15. The SDR resurfaced in 1978 when many countries were wary
of taking on more foreign exchange reserve assets
denominated in US dollars. This suspicion of the dollar
precipitated an allocation of 12 billion SDRs over a period of
four years.
Concomitant with the financial crisis of 2007–2010, the
third round of SDR allocations occurred in the years
2009 and 2011.
The IMF recognized the financial crisis as the cause for
distributing the large majority of these third-round
allotments, but some allocations were couched as
distributing SDRs to countries that had never received
any and others as a re-balancing of IMF quotas, which
determine how many SDRs a country is allotted, to better
represent the economic strength of emerging markets. In
total, 203.4 billion SDRs were allocated in this round.
16. During this time China, a country with large holdings of
US dollar foreign exchange reserves, voiced its displeasure
at the current international monetary system promoting
measures that would allow the SDR to "fully satisfy the
member countries' demand for a reserve currency“. These
comments, made by a chairman of the People's Bank of
China, Zhou Xiaochuan, drew media attention, and the
IMF showed some support for China's stance.
It produced a paper exploring ways the substance and
function of the SDR could be increased. China has also
suggested the creation of a substitution account to allow
exchange of US dollars into SDRs. When substitution was
proposed before, in 1978, the US appeared reluctant to
allow such a mechanism to become operational. It is likely
just as reluctant today.
17. SDRs???
The IMF itself calls the current role of the SDR
"insignificant“. Developed countries, who hold the greatest number
of SDRs, are unlikely to use them for any purpose. The only actual
users of SDRs may be those developing countries that see them as "a
rather cheap line of credit".
One reason SDRs may not see much use as foreign exchange reserve
assets is that they must be exchanged into a currency before
use. This is due in part to the fact private parties do not hold
SDRs: they are only used and held by IMF member countries, the
IMF itself, and a select few organizations licensed to do so by the
IMF.
Basic functions of foreign exchange reserves, such as market
intervention and liquidity provision, as well as some less prosaic
ones, such as maintaining export competitiveness via favorable
exchange rates, cannot be accomplished directly using SDRs.

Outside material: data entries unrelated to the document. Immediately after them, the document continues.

Lemma valid_path_app p i : valid_path (p ++ [i]) → p ≠ [] → valid_path p ∧ inner p ∧ in_block i.
Proof.
  destruct p as [|r rest]; [done|]. cbn [app valid_path inner]. rewrite length_app. simpl. intros (? & ? & Hf) _.
  apply list.Forall_app in Hf as [? [? _]%list.Forall_cons]. split; [split_and!; (lia || done)|]. split; [lia|done].
Qed.

(** ** The tree of a file *)

Fixpoint follow (B : blocks) (b : Z) (rest : list Z) : Z :=
  match rest with [] => b | i :: rest => if b =? 0 then 0 else follow B (word (B b) i) rest end.

Definition ptr (B : blocks) (ws : list Z) (p : path) : Z :=
  match p with [] => 0 | r :: rest => follow B (nth0 ws r) rest end.

Lemma follow_app B b rest i : follow B b (rest ++ [i]) = if follow B b rest =? 0 then 0 else word (B (follow B b rest)) i.
Proof.
  revert b. induction rest as [|j rest IH]; intros b; simpl; [done|]. destruct (b =? 0); [done|apply IH].
Qed.

Lemma ptr_app B ws p i : p ≠ [] → ptr B ws (p ++ [i]) = if ptr B ws p =? 0 then 0 else word (B (ptr B ws p)) i.
Proof. destruct p as [|r rest]; [done|]. intros _. apply follow_app. Qed.

(** The pointer arrays of the live files. *)
Definition files : Type := Z → option (list Z).
Definition fupd (L : files) (ino : Z) (ws : list Z) : files := λ x, if decide (x = ino) then Some ws else L x.

Definition tree (L : files) (B : blocks) (ino : Z) (p : path) : Z :=
  match L ino with Some ws => ptr B ws p | None => 0 end.

Lemma tree_app L B ino p i : p ≠ [] → tree L B ino (p ++ [i]) = if tree L B ino p =? 0 then 0 else word (B (tree L B ino p)) i.
Proof. intros Hp. unfold tree. destruct (L ino); [by apply ptr_app|done]. Qed.

(** A position that is not a pointer of the inode has a parent. *)
Lemma valid_path_ind (P : path → Prop) :
  (∀ r, 0 ≤ r < 15 → P [r]) →
  (∀ p i, valid_path (p ++ [i]) → valid_path p → inner p → in_block i → P p → P (p ++ [i])) →
  ∀ p, valid_path p → P p.
Proof.
  intros H1 H2 p. induction p as [|i p IH] using rev_ind; [done|]. intros Hv. destruct (decide (p = [])) as [->|Hp].
  - apply H1, Hv.
  - destruct (valid_path_app _ _ Hv Hp) as (? & ? & ?). auto.
Qed.

(** ** Ownership of blocks *)

Section owned.
Context `{BuildProfile} (fs : Ext2Fs) (lo : layout_ok fs).
Local Notation N := (blocks_count fs).
Implicit Types (L : files) (B : blocks) (R : Z → Prop).

(** A block that a file may have. *)
Definition good B (b : Z) : Prop := in_disk fs b ∧ ¬ is_meta fs b ∧ used fs B b = true.

Record owned L B : Prop := {
  ow_ws ino ws : L ino = Some ws → len ws = 15 ∧ Forall (is_uint 32) ws;
  ow_good ino p : valid_path p → tree L B ino p ≠ 0 → good B (tree L B ino p);
  ow_inj ino ino' p p' : valid_path p → valid_path p' → tree L B ino p ≠ 0 →
    tree L B ino p = tree L B ino' p' → ino = ino' ∧ p = p';
}.

(** An allocated block that no file has yet. *)
Definition reserved L B (b : Z) : Prop := good B b ∧ ∀ ino p, valid_path p → tree L B ino p ≠ b.

(** The tree changes only where the file [ino] gets the block [b]. *)
Definition attached L B L' B' (ino : Z) (p : path) (b : Z) : Prop :=
  ∀ ino' p', valid_path p' → tree L' B' ino' p' = if decide (ino' = ino ∧ p' = p) then b else tree L B ino' p'.

Lemma tree_ext L L' B B' ino :
  L' ino = L ino → (∀ q, valid_path q → inner q → tree L B ino q ≠ 0 → B' (tree L B ino q) = B (tree L B ino q)) →
  ∀ p, valid_path p → tree L' B' ino p = tree L B ino p.
Proof.
  intros HL HB. apply (valid_path_ind (λ p, tree L' B' ino p = tree L B ino p)).
  - intros r Hr. unfold tree. by rewrite HL.
  - intros p i Hv Hp Hin Hi IH. assert (p ≠ []) by (by intros ->). rewrite !tree_app, IH by done.
    destruct (Z.eqb_spec (tree L B ino p) 0); [done|]. by rewrite HB.
Qed.

Lemma good_range B b : good B b → 0 ≤ b < N ∧ is_uint 32 b ∧ b ≠ 0.
Proof.
  intros [Hd _]. pose proof (in_disk_range fs lo b Hd). destruct Hd. pose proof (lo_first fs lo). pose proof (lo_count fs lo).
  unfold is_uint. lia.
Qed.

Lemma attach_child L B B' ino p i b :
  owned L B → valid_path (p ++ [i]) → p ≠ [] → tree L B ino p ≠ 0 → tree L B ino (p ++ [i]) = 0 →
  reserved L B b → block_ok (B (tree L B ino p)) →
  B' (tree L B ino p) = set_word (B (tree L B ino p)) i b → (inner (p ++ [i]) → B' b = zeroes 1024) →
  (∀ x, x ≠ tree L B ino p → x ≠ b → B' x = B x) →
  attached L B L B' ino (p ++ [i]) b.
Proof.
  intros Ho Hv Hp Ht Hz [Hb Hres] [Hlen _] Hset Hzero Hframe ino'. destruct (good_range _ _ Hb) as (_ & Hb32 & Hb0).
  destruct (valid_path_app _ _ Hv Hp) as (Hvp & _ & Hi).
  apply (valid_path_ind (λ p', tree L B' ino' p' = if decide (ino' = ino ∧ p' = p ++ [i]) then b else tree L B ino' p')).
  - intros r Hr. rewrite decide_False; [done|]. intros [_ Heq]. destruct p; [done|]. apply (f_equal length) in Heq.
    rewrite length_app in Heq. simpl in Heq. lia.
  - intros p' j Hv' Hvp' Hin' Hj IH. assert (p' ≠ []) as Hne by (by intros ->). rewrite !tree_app, IH by done.
    destruct (decide (ino' = ino ∧ p' = p ++ [i])) as [[-> ->]|Hno].
    { rewrite (proj2 (Z.eqb_neq b 0)), Hzero, word_zeroes, Hz by (done || apply Hj).
      rewrite decide_False; [done|]. intros [_ Heq]. apply (f_equal length) in Heq. rewrite !length_app in Heq. simpl in Heq. lia. }
    destruct (Z.eqb_spec (tree L B ino' p') 0) as [Ht0|Ht0].
    { rewrite decide_False; [done|]. intros [-> Heq]. apply app_inj_tail in Heq as [-> ->]. done. }
    destruct (decide (tree L B ino' p' = tree L B ino p)) as [He|Hd].
    + destruct (ow_inj _ _ Ho ino' ino p' p Hvp' Hvp Ht0 He) as [-> ->]. rewrite Hset, word_set_word by (done || apply Hi).
      destruct (decide (j = i)) as [->|Hji]; [by rewrite decide_True|]. rewrite decide_False; [done|].
      intros [_ Heq]. apply app_inj_tail in Heq as [_ ->]. done.
    + rewrite Hframe by (done || by apply Hres). rewrite decide_False; [done|].
      intros [-> Heq]. apply app_inj_tail in Heq as [-> _]. done.
Qed.

Lemma attach_root L B B' ino ws r b :
  owned L B → L ino = Some ws → 0 ≤ r < 15 → nth0 ws r = 0 → reserved L B b →
  (inner [r] → B' b = zeroes 1024) → (∀ x, x ≠ b → B' x = B x) →
  attached L B (fupd L ino (<[Z.to_nat r := b]> ws)) B' ino [r] b.
Proof.
  intros Ho HL Hr Hz [Hb Hres] Hzero Hframe ino'. destruct (good_range _ _ Hb) as (_ & Hb32 & Hb0).
  destruct (ow_ws _ _ Ho _ _ HL) as [Hlen _].
  apply (valid_path_ind (λ p', tree (fupd L ino (<[Z.to_nat r := b]> ws)) B' ino' p' = if decide (ino' = ino ∧ p' = [r]) then b else tree L B ino' p')).
  - intros r' Hr'. unfold tree, fupd. destruct (decide (ino' = ino)) as [->|]; [|by rewrite decide_False by naive_solver].
    rewrite HL. unfold ptr. cbn [follow]. unfold nth0. destruct (decide (r' = r)) as [->|Hne].
    + by rewrite decide_True, list_lookup_insert_eq by (done || unfold len in *; lia).
    + rewrite list_lookup_insert_ne by lia. by rewrite decide_False by (intros [_ [= ?]]; done).
  - intros p' j Hv' Hvp' Hin' Hj IH. assert (p' ≠ []) as Hne by (by intros ->). rewrite !tree_app, IH by done.
    rewrite (decide_False (P := ino' = ino ∧ p' ++ [j] = [r])).
    2: { intros [_ Heq]. destruct p'; [done|]. apply (f_equal length) in Heq. rewrite length_app in Heq. simpl in Heq. lia. }
    destruct (decide (ino' = ino ∧ p' = [r])) as [[-> ->]|Hno].
    + assert (tree L B ino [r] = 0) as -> by (unfold tree; by rewrite HL).
      by rewrite (proj2 (Z.eqb_neq b 0)), Hzero, word_zeroes by (done || apply Hj).
    + destruct (Z.eqb_spec (tree L B ino' p') 0); [done|]. by rewrite Hframe by (by apply Hres).
Qed.

(** Ownership after a block was attached. *)
Lemma owned_attached L B L' B' ino p b :
  owned L B → attached L B L' B' ino p b → reserved L B b →
  (∀ x ws, L' x = Some ws → len ws = 15 ∧ Forall (is_uint 32) ws) → (∀ x, good B x → used fs B' x = true) → owned L' B'.
Proof.
  intros Ho Ha [Hb Hres] Hws Hu.
  assert (∀ x, good B x → good B' x) as Hg by (intros x Hx; pose proof (Hu x Hx); by destruct Hx as (? & ? & _)).
  split; [done|..].
  - intros x q Hq. rewrite Ha by done. destruct (decide _); intros Hne; [by apply Hg|]. by apply Hg, (ow_good _ _ Ho).
  - intros x y q q' Hq Hq'. rewrite !Ha by done. intros Hne Heq.
    destruct (decide (x = ino ∧ q = p)) as [[-> ->]|], (decide (y = ino ∧ q' = p)) as [[-> ->]|]; [done|..].
    + symmetry in Heq. by apply Hres in Heq.
    + by apply Hres in Heq.
    + by apply (ow_inj _ _ Ho).
Qed.

(** *** Growth

    The file [ino] gets new blocks. What was mapped stays mapped to the same
    block, other files and the contents of every block in use, indirect blocks of
    [ino] apart, stay as they are. At most [k] blocks are allocated; the new
    blocks were free before, or data blocks from [R]. *)

Lemma leaf_inner p : leaf p → inner p → False.
Proof. destruct p; [done|]. simpl. lia. Qed.

Record grown R (k ino : Z) L B L' B' : Prop := {
  gr_owned : owned L' B';
  gr_bitmaps : bitmaps_ok fs B';
  gr_free : nfree fs B - k ≤ nfree fs B';
  gr_used x : in_disk fs x → used fs B x = true → used fs B' x = true;
  gr_others x : x ≠ ino → L' x = L x;
  gr_self : is_Some (L ino) → is_Some (L' ino);
  gr_same x p : valid_path p → tree L B x p ≠ 0 → tree L' B' x p = tree L B x p;
  gr_new x p : valid_path p → tree L B x p = 0 → tree L' B' x p ≠ 0 →
    x = ino ∧ (used fs B (tree L' B' x p) = false ∨ leaf p ∧ R (tree L' B' x p));
  gr_frame x : ¬ is_block_bitmap fs x → (in_disk fs x → used fs B x = true) →
    (∀ p, valid_path p → inner p → tree L B ino p ≠ 0 → tree L B ino p ≠ x) → B' x = B x;
}.

Arguments gr_owned {R k ino L B L' B'} _.
Arguments gr_bitmaps {R k ino L B L' B'} _.
Arguments gr_free {R k ino L B L' B'} _.
Arguments gr_used {R k ino L B L' B'} _.
Arguments gr_others {R k ino L B L' B'} _.
Arguments gr_self {R k ino L B L' B'} _.
Arguments gr_same {R k ino L B L' B'} _.
Arguments gr_new {R k ino L B L' B'} _.
Arguments gr_frame {R k ino L B L' B'} _.

Lemma grown_refl R ino L B : owned L B → bitmaps_ok fs B → grown R 0 ino L B L B.
Proof. intros Ho Hb. split; try done. lia. Qed.

Lemma grown_trans R R' k k' ino L B L1 B1 L2 B2 :
  grown R k ino L B L1 B1 → grown R' k' ino L1 B1 L2 B2 → (∀ x, R' x → R x ∨ used fs B x = false) →
  grown R (k + k') ino L B L2 B2.
Proof.
  intros G1 G2 HR. split.
  - apply G2.
  - apply G2.
  - pose proof (gr_free G1). pose proof (gr_free G2). lia.
  - intros x Hx Hu. by apply (gr_used G2), (gr_used G1).
  - intros x Hx. by rewrite (gr_others G2), (gr_others G1).
  - intros Hs. by apply (gr_self G2), (gr_self G1).
  - intros x p Hp Hne. rewrite <- (gr_same G1 x p Hp Hne) in Hne |- *. by apply (gr_same G2).
  - intros x p Hp Hz Hne. destruct (decide (tree L1 B1 x p = 0)) as [Hz1|Hne1].
    + destruct (gr_new G2 x p Hp Hz1 Hne) as [-> Hc]. split; [done|].
      destruct (ow_good _ _ (gr_owned G2) _ _ Hp Hne) as (Hd & _). destruct Hc as [Hu|[Hl [?|?]%HR]]; [|by auto..].
      left. destruct (used fs B (tree L2 B2 ino p)) eqn:E; [|done]. by rewrite (gr_used G1 _ Hd E) in Hu.
    + rewrite (gr_same G2) by done. by apply (gr_new G1).
  - intros x Hb Hu Hi. rewrite (gr_frame G2); [by apply (gr_frame G1)|done|intros Hd; by apply (gr_used G1), Hu|].
    intros p Hp Hin Hne Heq. destruct (decide (tree L B ino p = 0)) as [Hz|Hnz].
    + destruct (gr_new G1 ino p Hp Hz Hne) as [_ [Hf|[Hl _]]]; [|by apply (leaf_inner p)].
      destruct (ow_good _ _ (gr_owned G1) _ _ Hp Hne) as (Hd & _). rewrite Heq in *. by rewrite Hu in Hf.
    + rewrite (gr_same G1) in Heq by done. by apply (Hi p).
Qed.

This
fact has led the IMF to label the SDR as an "imperfect reserve asset".
18. Another reason they may see little use is that the number
of SDRs in existence is relatively few. As of January 2011,
SDRs represented less than 4% of global foreign
exchange reserve assets. To function well a foreign
exchange reserve asset must have sufficient liquidity, but
SDRs, due to their small number, may be perceived to be
an illiquid asset. The IMF says, "expanding the volume of
official SDRs is a prerequisite for them to play a more
meaningful role as a substitute reserve asset".